Viscous FRW model with particle creation in the early universe

TL;DR

This paper explores how bulk viscosity and particle creation influence the early universe's evolution, providing exact solutions that describe transitions from inflation to radiation dominance, highlighting conditions for singular and non-singular origins.

Contribution

It introduces a comprehensive model combining bulk viscosity and particle creation effects with exact solutions in the early universe context.

Findings

Models can exhibit both singular and non-singular beginnings.

Analytical solutions for particle density and entropy are derived.

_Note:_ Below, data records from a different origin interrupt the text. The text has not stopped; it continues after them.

(* ===== verification/Ethernet.v ===== *)
(** Ethernet: the header ([ethernet.hpp]), the padding of short frames
    ([ethernet_frame_padding.cpp], [ethernet_frame_padding_512.cpp]), and the
    module that turns IP packets into frames ([mac_ip_encode.cpp]): it asks for
    the hardware address, writes the IP checksum and puts the header in front. *)
From stdpp Require Import base numbers list strings.
From Stdlib Require Import ZArith Lia.
From S2P Require Import Prelude Axi Streams Ipv4.

Local Open Scope Z_scope.

(** ** The header *)

Definition ETH_HEADER_SIZE : Z := 112.
Definition ETHERTYPE_IPV4 : Z := 0x0800.

Definition eth_setDstAddress (h addr : Z) : Z := set_bits h 0 48 addr.
Definition eth_setSrcAddress (h addr : Z) : Z := set_bits h 48 48 addr.
Definition eth_setEthertype (h type : Z) : Z := set_bits h 96 16 (reverse 2 type).
Definition eth_getEthertype (h : Z) : Z := reverse 2 (bits h 96 16).

(** ** Padding *)

Record padder : Type := mk_padder { pd_state : bool; pd_wordCounter : Z; pd_dataIn : list net_axis }.

(** Over words of 64 bits; [pd_state]: the frame has ended and is filled up.  The
    bytes behind the end of the frame in its last word are sent as they are. *)
Definition ethernet_frame_padding (s : padder) : padder * list net_axis :=
  match s with
  | mk_padder false cnt (w :: input) =>
      let cnt' := u8 (cnt + 1) in
      if a_last w then
        if cnt' <? 8 then (mk_padder true cnt' input, [mk_axis (a_data w) 0xFF false])
        else (mk_padder false 0 input,
              [mk_axis (a_data w) (if (cnt' =? 8) && (a_keep w <? 0xF) then 0x0F else a_keep w) true])
      else (mk_padder false cnt' input, [w])
  | mk_padder true cnt input =>
      let cnt' := u8 (cnt + 1) in
      if cnt' =? 8 then (mk_padder false 0 input, [mk_axis 0 0x0F true])
      else (mk_padder true cnt' input, [mk_axis 0 0xFF false])
  | mk_padder false _ [] => (s, [])
  end.

(** A byte that is not valid is cleared and marked valid. *)
Definition pad_byte (w : net_axis) (i : nat) : net_axis :=
  if Z.testbit (a_keep w) (Z.of_nat i) then w
  else mk_axis (set_bits (a_data w) (8 * Z.of_nat i) 8 0) (set_bits (a_keep w) (Z.of_nat i) 1 1) (a_last w).

(** Over words of 512 bits; the state is whether the first word has passed. *)
Definition ethernet_frame_padding_512 (s : bool * list net_axis) : (bool * list net_axis) * list net_axis :=
  match s with
  | (false, w :: input) =>
      if a_last w then ((false, input), [foldl pad_byte w (seq 0 64)]) else ((true, input), [w])
  | (true, w :: input) => ((negb (a_last w), input), [w])
  | (_, []) => (s, [])
  end.

(** ** [mac_ip_encode] *)

Record arpTableReply : Type := mk_arpTableReply { ar_macAddress : Z; ar_hit : bool }.

(** [extract_ip_address]: what to ask the ARP server for. *)
Record eip : Type := mk_eip { eip_header : packetHeader; eip_metaWritten : bool; eip_dataIn : list net_axis }.
Inductive eip_out : Type :=
| EipWord (w : net_axis)          (* dataOut *)
| EipQuery (addr : Z).            (* arpTableOut *)

Definition eip_init (input : list net_axis) : eip := mk_eip ipv4Header false input.

Section extract_ip_address.
Context (W regSubNetMask regDefaultGateway : Z).

(** An address outside the subnet is reached through the gateway. *)
Definition next_hop (dst : Z) : Z :=
  if Z.land dst regSubNetMask =? Z.land regDefaultGateway regSubNetMask then dst else regDefaultGateway.

Definition extract_ip_address (s : eip) : eip * list eip_out :=
  match s with
  | mk_eip h written (w :: input) =>
      let h' := parseWord W IPV4_HEADER_SIZE h (a_data w) in
      let ask := h_ready h' && negb written in
      (if a_last w then mk_eip (header_clear h') false input else mk_eip h' (written || ask) input,
       EipWord w :: if ask then [EipQuery (next_hop (ip_getDstAddr (h_header h')))] else [])
  | _ => (s, [])
  end.
End extract_ip_address.

(** [insert_ip_checksum] *)
Record iic : Type := mk_iic {
  iic_wordCount : Z; iic_checksum : Z; iic_dataIn : list net_axis; iic_checksumFifoIn : list Z }.

Definition iic_init (input : list net_axis) (checksums : list Z) : iic := mk_iic 0 0 input checksums.

Section insert_ip_checksum.
Context (W : Z).

Definition insert_ip_checksum (s : iic) : iic * list net_axis :=
  let set w lo c := mk_axis (set_bits (a_data w) lo 16 (reverse 2 c)) (a_keep w) (a_last w) in
  match s with
  | mk_iic cnt cs (w :: input) css =>
      if cnt =? 0 then
        match css with
        | c :: css' => (mk_iic (if a_last w then 0 else 1) c input css', [if 64 <? W then set w 80 c else w])
        | [] => (s, [])
        end
      else if cnt =? 1 then
        (mk_iic (if a_last w then 0 else 2) cs input css, [if W =? 64 then set w 16 cs else w])
      else (mk_iic (if a_last w then 0 else cnt) cs input css, [w])
  | _ => (s, [])
  end.
End insert_ip_checksum.

(** [handle_arp_reply]: a packet whose address is not known is dropped. *)
Inductive harState : Type := HAR_ARP | HAR_FWD | HAR_DROP.
Record har : Type := mk_har { har_state : harState; har_arpTableIn : list arpTableReply; har_dataIn : list net_axis }.
Inductive har_out : Type :=
| HarHeader (h : packetHeader)    (* headerOut *)
| HarWord (w : net_axis).         (* dataOut *)

Section handle_arp_reply.
Context (myMacAddress : Z).

Definition eth_fill (h dst : Z) : Z := eth_setEthertype (eth_setSrcAddress (eth_setDstAddress h dst) myMacAddress) ETHERTYPE_IPV4.

Definition handle_arp_reply (s : har) : har * list har_out :=
  match s with
  | mk_har HAR_ARP (r :: arp) (w :: input) =>
      let next st := mk_har (if a_last w then HAR_ARP else st) arp input in
      if ar_hit r then (next HAR_FWD, [HarHeader (mk_header false 0 (eth_fill 0 (ar_macAddress r))); HarWord w])
      else (next HAR_DROP, [])
  | mk_har HAR_FWD arp (w :: input) => (mk_har (if a_last w then HAR_ARP else HAR_FWD) arp input, [HarWord w])
  | mk_har HAR_DROP arp (w :: input) => (mk_har (if a_last w then HAR_ARP else HAR_DROP) arp input, [])
  | _ => (s, [])
  end.
End handle_arp_reply.

(** [insert_ethernet_header] *)
Inductive iehState : Type := IEH_HEADER | IEH_PARTIAL | IEH_BODY.
Record ieh : Type := mk_ieh {
  ieh_state : iehState; ieh_header : packetHeader; ieh_headerIn : list packetHeader; ieh_dataIn : list net_axis }.

Section insert_ethernet_header.
Context (W : Z).
(** What a new word holds. *)
Context (fill : Z).

(** The state in which a frame begins. *)
Definition ieh_start : iehState := if W <=? ETH_HEADER_SIZE then IEH_HEADER else IEH_PARTIAL.
Definition ieh_init (hdrs : list packetHeader) (input : list net_axis) : ieh := mk_ieh ieh_start header_new hdrs input.

Definition insert_ethernet_header (s : ieh) : ieh * list net_axis :=
  let '(mk_ieh st h hdrs input) := s in
  match st with
  | IEH_HEADER =>
      match hdrs with
      | h0 :: hdrs' =>
          let '(h', d, _) := consumeWord W ETH_HEADER_SIZE h0 fill in
          (mk_ieh IEH_PARTIAL h' hdrs' input, [mk_axis d (Z.ones (W / 8)) false])
      | [] => (s, [])
      end
  | IEH_PARTIAL =>
      let one h0 hdrs' :=
        match input with
        | w :: input' =>
            let '(h', d, _) := consumeWord W ETH_HEADER_SIZE h0 (a_data w) in
            (mk_ieh (if a_last w then ieh_start else IEH_BODY) h' hdrs' input', [mk_axis d (a_keep w) (a_last w)])
        | [] => (s, [])
        end in
      if W <=? ETH_HEADER_SIZE then one h hdrs
      else match hdrs with h0 :: hdrs' => one h0 hdrs' | [] => (s, []) end
  | IEH_BODY =>
      match input with
      | w :: input' => (mk_ieh (if a_last w then ieh_start else IEH_BODY) h hdrs input', [w])
      | [] => (s, [])
      end
  end.
End insert_ethernet_header.

(** [generate_ethernet]: the two steps in one process; not used. *)
Inductive geEthState : Type := GETH_META | GETH_HEADER | GETH_PARTIAL | GETH_BODY | GETH_DROP.
Record geth : Type := mk_geth {
  geth_state : geEthState; geth_header : packetHeader; geth_arpTableIn : list arpTableReply; geth_dataIn : list net_axis }.

Section generate_ethernet.
Context (W myMacAddress fill : Z).

Definition generate_ethernet (s : geth) : geth * list net_axis :=
  let '(mk_geth st h arp input) := s in
  match st with
  | GETH_META =>
      match arp with
      | r :: arp' =>
          if ar_hit r then
            (mk_geth (if W <=? ETH_HEADER_SIZE then GETH_HEADER else GETH_PARTIAL)
               (mk_header false 0 (eth_fill myMacAddress (h_header h) (ar_macAddress r))) arp' input, [])
          else (mk_geth GETH_DROP (header_clear h) arp' input, [])
      | [] => (s, [])
      end
  | GETH_HEADER =>
      let '(h', d, remaining) := consumeWord W ETH_HEADER_SIZE h fill in
      (mk_geth (if remaining <? W / 8 then GETH_PARTIAL else GETH_HEADER) h' arp input, [mk_axis d (Z.ones (W / 8)) false])
  | GETH_PARTIAL =>
      match input with
      | w :: input' =>
          let '(h', d, _) := consumeWord W ETH_HEADER_SIZE h (a_data w) in
          (mk_geth (if a_last w then GETH_META else GETH_BODY) h' arp input', [mk_axis d (a_keep w) (a_last w)])
      | [] => (s, [])
      end
  | GETH_BODY =>
      match input with
      | w :: input' => (mk_geth (if a_last w then GETH_META else GETH_BODY) h arp input', [w])
      | [] => (s, [])
      end
  | GETH_DROP =>
      match input with
      | w :: input' => (mk_geth (if a_last w then GETH_META else GETH_DROP) h arp input', [])
      | [] => (s, [])
      end
  end.
End generate_ethernet.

The evolution transitions from inflationary to radiation-dominated phases.

Abstract

We discuss the dynamical effects of bulk viscosity and particle creation on the early evolution of the Friedmann -Robertson -Walker model in the framework of open thermodynamical systems. We consider bulk viscosity and Particle creation as separate irreversible processes. Exact solutions of the Einstein field equations are obtained by using the "gamma-law" equation of state $p=(\gamma -1)\rho$, where the adiabatic parameter $\gamma$ varies with scale factor of the metric. We consider the cosmological model to study the early phases of the evolution of the universe as it goes from an inflationary phase to a radiation -dominated era in the presence of bulk viscosity and particle creation. Analytical solutions are obtained for particle number density and entropy for all models. It is seen that, by choosing appropriate functions for particle creation rate and bulk viscous coefficient, the models exhibit singular and non-singular beginnings.